▶ EXERCISE OBJECTIVE
In the records that follow, find the line with "- exists r."; from there, retype every line exactly through the line with "apply js_bind. eapply js_lvl; [apply Hr2", which also belongs to the answer.

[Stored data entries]
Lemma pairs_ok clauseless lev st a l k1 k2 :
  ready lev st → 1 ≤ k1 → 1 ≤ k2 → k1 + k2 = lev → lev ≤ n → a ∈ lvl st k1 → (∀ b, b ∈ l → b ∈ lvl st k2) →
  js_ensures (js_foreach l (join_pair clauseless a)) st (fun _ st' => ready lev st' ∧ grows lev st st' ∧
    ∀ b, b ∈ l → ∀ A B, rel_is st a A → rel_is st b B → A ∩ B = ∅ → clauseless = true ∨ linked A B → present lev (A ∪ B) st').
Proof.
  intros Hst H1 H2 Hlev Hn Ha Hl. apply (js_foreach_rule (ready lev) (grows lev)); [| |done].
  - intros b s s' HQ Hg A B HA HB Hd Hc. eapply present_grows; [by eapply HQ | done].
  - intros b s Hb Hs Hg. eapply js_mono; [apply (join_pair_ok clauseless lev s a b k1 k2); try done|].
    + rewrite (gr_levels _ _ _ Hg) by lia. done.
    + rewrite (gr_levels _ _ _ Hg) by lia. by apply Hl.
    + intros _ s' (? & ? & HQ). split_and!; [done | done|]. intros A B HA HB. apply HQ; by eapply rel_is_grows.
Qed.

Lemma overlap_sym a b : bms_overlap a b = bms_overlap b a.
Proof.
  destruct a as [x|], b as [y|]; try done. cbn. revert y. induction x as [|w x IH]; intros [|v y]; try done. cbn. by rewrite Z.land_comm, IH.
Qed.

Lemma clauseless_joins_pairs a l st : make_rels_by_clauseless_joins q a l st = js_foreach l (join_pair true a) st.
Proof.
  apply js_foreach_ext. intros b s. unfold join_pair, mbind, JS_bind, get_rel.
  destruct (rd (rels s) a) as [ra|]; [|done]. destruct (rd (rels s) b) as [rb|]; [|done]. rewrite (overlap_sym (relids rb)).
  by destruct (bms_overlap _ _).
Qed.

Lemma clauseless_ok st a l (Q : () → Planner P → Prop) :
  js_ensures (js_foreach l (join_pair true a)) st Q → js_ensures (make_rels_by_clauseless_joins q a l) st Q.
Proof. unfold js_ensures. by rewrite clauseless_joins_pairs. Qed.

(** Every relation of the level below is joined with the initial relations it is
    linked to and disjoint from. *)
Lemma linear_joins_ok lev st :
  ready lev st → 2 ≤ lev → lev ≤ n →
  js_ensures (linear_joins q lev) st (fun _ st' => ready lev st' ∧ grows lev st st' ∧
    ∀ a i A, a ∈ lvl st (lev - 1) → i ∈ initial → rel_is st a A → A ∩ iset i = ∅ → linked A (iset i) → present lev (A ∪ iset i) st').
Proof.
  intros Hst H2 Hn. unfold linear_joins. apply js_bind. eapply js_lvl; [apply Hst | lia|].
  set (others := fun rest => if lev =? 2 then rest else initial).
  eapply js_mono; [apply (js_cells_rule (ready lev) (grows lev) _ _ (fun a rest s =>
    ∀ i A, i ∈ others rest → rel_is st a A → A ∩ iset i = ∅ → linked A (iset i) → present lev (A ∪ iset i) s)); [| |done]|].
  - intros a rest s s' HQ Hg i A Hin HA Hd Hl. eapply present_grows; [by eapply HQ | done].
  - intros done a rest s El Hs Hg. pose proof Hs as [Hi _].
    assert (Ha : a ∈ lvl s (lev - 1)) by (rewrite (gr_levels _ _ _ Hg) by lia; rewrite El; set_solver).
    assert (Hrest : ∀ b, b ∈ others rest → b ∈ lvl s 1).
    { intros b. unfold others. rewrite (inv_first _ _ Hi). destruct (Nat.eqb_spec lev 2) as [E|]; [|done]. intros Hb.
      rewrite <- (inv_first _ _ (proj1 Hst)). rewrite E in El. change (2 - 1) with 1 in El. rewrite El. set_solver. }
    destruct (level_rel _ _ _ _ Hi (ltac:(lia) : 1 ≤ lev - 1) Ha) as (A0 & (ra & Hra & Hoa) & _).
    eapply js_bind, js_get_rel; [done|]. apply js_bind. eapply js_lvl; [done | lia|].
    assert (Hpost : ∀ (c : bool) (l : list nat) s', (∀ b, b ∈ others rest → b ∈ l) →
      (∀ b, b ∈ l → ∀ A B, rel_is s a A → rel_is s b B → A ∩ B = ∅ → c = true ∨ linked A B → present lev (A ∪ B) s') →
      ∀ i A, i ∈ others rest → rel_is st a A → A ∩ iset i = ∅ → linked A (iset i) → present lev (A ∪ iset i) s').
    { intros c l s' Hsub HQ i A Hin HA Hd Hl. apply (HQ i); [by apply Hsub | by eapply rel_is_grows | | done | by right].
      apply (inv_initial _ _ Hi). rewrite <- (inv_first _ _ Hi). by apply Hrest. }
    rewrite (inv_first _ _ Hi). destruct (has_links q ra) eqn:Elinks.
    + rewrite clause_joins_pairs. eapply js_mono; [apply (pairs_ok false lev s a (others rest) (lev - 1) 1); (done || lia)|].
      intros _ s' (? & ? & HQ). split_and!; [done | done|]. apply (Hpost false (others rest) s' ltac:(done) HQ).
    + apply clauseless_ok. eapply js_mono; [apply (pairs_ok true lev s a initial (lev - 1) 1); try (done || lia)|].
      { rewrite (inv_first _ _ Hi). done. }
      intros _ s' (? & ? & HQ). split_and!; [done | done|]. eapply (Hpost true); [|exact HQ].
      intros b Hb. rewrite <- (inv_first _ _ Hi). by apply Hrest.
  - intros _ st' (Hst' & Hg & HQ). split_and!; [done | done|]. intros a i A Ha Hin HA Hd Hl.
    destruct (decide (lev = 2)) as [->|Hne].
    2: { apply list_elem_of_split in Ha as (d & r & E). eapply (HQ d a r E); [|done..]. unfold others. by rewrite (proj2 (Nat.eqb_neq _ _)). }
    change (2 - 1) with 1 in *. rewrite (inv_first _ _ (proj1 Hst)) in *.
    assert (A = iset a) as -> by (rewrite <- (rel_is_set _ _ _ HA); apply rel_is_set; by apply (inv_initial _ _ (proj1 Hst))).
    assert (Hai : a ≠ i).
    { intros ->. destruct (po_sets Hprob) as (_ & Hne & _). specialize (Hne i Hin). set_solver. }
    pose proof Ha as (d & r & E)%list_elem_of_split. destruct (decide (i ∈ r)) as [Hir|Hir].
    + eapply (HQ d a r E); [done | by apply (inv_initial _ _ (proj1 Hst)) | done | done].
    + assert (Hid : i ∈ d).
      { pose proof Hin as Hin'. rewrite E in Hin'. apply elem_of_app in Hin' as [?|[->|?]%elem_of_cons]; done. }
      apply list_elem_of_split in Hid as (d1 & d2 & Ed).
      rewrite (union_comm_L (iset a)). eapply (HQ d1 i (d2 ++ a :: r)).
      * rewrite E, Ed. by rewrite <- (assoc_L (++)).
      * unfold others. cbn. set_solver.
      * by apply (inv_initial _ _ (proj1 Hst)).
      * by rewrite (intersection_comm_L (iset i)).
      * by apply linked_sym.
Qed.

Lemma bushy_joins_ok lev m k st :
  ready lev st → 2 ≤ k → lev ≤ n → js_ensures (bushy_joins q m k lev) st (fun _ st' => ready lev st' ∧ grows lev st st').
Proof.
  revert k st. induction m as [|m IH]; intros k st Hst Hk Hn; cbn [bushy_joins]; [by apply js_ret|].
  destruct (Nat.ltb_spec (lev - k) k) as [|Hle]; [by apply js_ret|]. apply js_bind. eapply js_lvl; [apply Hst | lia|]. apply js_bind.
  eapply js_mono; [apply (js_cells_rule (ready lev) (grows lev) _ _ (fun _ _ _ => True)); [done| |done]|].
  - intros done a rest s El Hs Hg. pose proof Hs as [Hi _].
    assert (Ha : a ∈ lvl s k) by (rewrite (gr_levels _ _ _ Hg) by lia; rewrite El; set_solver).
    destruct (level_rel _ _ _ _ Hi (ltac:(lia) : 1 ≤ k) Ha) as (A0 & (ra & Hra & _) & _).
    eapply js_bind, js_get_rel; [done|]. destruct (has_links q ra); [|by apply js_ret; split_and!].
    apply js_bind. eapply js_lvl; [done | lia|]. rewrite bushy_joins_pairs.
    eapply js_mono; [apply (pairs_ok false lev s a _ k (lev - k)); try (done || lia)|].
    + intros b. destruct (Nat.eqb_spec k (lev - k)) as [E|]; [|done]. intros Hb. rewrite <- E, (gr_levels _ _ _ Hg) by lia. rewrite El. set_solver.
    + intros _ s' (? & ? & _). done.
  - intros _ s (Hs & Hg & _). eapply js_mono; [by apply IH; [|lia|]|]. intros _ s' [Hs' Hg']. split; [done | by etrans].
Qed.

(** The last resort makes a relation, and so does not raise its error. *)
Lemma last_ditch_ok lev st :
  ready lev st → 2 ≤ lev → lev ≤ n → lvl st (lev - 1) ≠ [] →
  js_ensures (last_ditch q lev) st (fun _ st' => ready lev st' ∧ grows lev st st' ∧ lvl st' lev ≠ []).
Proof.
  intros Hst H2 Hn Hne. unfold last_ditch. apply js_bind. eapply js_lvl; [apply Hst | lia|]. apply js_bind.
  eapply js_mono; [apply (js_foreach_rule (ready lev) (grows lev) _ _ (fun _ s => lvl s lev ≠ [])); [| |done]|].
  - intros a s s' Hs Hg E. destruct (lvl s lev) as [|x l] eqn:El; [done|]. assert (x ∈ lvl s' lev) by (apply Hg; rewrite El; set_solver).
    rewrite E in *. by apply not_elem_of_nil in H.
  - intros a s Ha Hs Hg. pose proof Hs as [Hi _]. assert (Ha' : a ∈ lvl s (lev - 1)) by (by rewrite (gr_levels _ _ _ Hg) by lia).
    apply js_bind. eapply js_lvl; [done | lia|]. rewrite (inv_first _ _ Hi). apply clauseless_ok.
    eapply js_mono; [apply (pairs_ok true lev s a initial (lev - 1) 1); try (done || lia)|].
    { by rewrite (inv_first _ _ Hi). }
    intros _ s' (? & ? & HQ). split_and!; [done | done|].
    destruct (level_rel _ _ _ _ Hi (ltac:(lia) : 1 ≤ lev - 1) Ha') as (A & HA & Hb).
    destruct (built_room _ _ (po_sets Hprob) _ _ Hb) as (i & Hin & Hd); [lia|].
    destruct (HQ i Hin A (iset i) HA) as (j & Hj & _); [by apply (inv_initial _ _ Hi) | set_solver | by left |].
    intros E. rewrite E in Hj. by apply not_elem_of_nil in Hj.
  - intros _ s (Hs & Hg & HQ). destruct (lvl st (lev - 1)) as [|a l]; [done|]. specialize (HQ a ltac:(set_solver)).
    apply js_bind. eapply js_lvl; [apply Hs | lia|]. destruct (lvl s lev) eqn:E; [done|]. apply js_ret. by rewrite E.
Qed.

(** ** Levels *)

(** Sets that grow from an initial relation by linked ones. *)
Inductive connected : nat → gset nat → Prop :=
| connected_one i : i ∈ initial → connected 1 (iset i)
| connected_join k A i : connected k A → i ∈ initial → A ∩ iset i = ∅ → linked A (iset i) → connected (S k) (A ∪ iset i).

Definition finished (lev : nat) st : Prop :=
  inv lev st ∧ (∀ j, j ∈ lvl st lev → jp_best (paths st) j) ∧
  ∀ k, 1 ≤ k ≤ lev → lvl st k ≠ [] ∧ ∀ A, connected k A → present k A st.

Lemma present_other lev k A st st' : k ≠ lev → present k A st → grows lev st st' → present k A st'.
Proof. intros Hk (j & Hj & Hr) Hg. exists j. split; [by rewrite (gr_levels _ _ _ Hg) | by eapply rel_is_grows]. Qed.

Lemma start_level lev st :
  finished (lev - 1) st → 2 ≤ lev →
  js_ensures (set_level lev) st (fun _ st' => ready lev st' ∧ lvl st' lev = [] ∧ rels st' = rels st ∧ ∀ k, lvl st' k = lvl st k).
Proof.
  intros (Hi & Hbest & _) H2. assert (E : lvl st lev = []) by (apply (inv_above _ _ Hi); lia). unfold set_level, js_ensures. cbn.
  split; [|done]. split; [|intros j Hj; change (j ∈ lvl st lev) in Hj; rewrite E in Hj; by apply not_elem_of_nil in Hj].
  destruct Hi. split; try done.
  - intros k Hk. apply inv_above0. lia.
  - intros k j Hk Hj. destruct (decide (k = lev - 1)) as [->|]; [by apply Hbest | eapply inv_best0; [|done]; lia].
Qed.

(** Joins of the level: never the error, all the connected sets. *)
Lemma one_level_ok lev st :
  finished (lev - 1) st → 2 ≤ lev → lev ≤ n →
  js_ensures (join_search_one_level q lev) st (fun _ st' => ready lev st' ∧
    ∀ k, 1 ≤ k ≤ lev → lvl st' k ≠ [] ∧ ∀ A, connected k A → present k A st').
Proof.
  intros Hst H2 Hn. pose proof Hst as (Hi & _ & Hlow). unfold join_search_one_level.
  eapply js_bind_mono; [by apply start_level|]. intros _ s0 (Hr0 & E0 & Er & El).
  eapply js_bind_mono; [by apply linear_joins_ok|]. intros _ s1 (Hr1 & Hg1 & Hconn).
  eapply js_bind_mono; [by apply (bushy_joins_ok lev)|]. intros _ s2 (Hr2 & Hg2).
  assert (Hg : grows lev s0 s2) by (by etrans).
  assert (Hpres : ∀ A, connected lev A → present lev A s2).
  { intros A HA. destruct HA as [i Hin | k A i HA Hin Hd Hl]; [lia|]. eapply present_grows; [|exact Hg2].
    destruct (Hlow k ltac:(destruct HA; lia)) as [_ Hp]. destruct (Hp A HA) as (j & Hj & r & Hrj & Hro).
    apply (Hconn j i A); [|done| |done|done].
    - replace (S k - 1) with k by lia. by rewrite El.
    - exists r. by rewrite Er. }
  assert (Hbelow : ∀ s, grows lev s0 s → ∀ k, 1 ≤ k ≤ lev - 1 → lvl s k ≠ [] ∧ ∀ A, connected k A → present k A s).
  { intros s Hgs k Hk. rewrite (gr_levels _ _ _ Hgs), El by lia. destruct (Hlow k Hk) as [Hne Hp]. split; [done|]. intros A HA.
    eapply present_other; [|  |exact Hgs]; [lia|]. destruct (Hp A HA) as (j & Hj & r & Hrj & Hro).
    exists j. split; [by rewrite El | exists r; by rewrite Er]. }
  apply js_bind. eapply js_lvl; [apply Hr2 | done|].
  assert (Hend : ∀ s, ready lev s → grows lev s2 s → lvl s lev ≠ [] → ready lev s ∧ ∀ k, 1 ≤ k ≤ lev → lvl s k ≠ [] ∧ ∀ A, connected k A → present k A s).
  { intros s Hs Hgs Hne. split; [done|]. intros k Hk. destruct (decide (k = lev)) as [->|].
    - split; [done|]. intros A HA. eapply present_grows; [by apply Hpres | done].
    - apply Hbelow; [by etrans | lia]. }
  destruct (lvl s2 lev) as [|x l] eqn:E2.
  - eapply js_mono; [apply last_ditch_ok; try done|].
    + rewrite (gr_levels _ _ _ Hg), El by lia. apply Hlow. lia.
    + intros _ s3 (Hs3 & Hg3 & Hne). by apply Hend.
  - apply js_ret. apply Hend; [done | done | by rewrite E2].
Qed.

...

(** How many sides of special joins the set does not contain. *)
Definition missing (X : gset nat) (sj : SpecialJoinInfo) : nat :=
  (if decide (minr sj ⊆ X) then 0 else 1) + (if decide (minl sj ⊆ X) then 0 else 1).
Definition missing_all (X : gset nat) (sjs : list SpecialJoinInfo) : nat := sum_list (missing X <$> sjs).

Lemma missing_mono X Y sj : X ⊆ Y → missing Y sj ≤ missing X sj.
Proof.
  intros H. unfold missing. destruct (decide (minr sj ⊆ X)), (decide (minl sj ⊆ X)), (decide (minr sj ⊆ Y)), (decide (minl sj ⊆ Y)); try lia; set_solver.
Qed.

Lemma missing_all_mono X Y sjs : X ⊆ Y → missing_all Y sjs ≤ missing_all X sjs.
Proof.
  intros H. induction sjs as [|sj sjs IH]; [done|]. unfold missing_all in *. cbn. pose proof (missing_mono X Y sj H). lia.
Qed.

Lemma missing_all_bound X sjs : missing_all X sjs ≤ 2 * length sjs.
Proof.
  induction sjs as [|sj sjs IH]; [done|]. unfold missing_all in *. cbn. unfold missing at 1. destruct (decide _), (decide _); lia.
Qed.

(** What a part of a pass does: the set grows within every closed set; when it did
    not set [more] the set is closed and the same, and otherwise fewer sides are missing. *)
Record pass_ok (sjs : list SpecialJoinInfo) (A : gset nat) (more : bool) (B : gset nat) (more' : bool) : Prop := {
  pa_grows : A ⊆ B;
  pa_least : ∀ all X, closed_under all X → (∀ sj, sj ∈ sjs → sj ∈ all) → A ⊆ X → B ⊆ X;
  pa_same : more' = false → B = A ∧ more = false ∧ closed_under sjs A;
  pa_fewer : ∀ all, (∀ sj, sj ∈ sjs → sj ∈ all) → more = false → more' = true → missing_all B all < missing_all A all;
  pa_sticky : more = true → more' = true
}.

▶ REPLY
    - exists r. by rewrite Er. }
  assert (Hbelow : ∀ s, grows lev s0 s → ∀ k, 1 ≤ k ≤ lev - 1 → lvl s k ≠ [] ∧ ∀ A, connected k A → present k A s).
  { intros s Hgs k Hk. rewrite (gr_levels _ _ _ Hgs), El by lia. destruct (Hlow k Hk) as [Hne Hp]. split; [done|]. intros A HA.
    eapply present_other; [|  |exact Hgs]; [lia|]. destruct (Hp A HA) as (j & Hj & r & Hrj & Hro).
    exists j. split; [by rewrite El | exists r; by rewrite Er]. }
  apply js_bind. eapply js_lvl; [apply Hr2 | done|].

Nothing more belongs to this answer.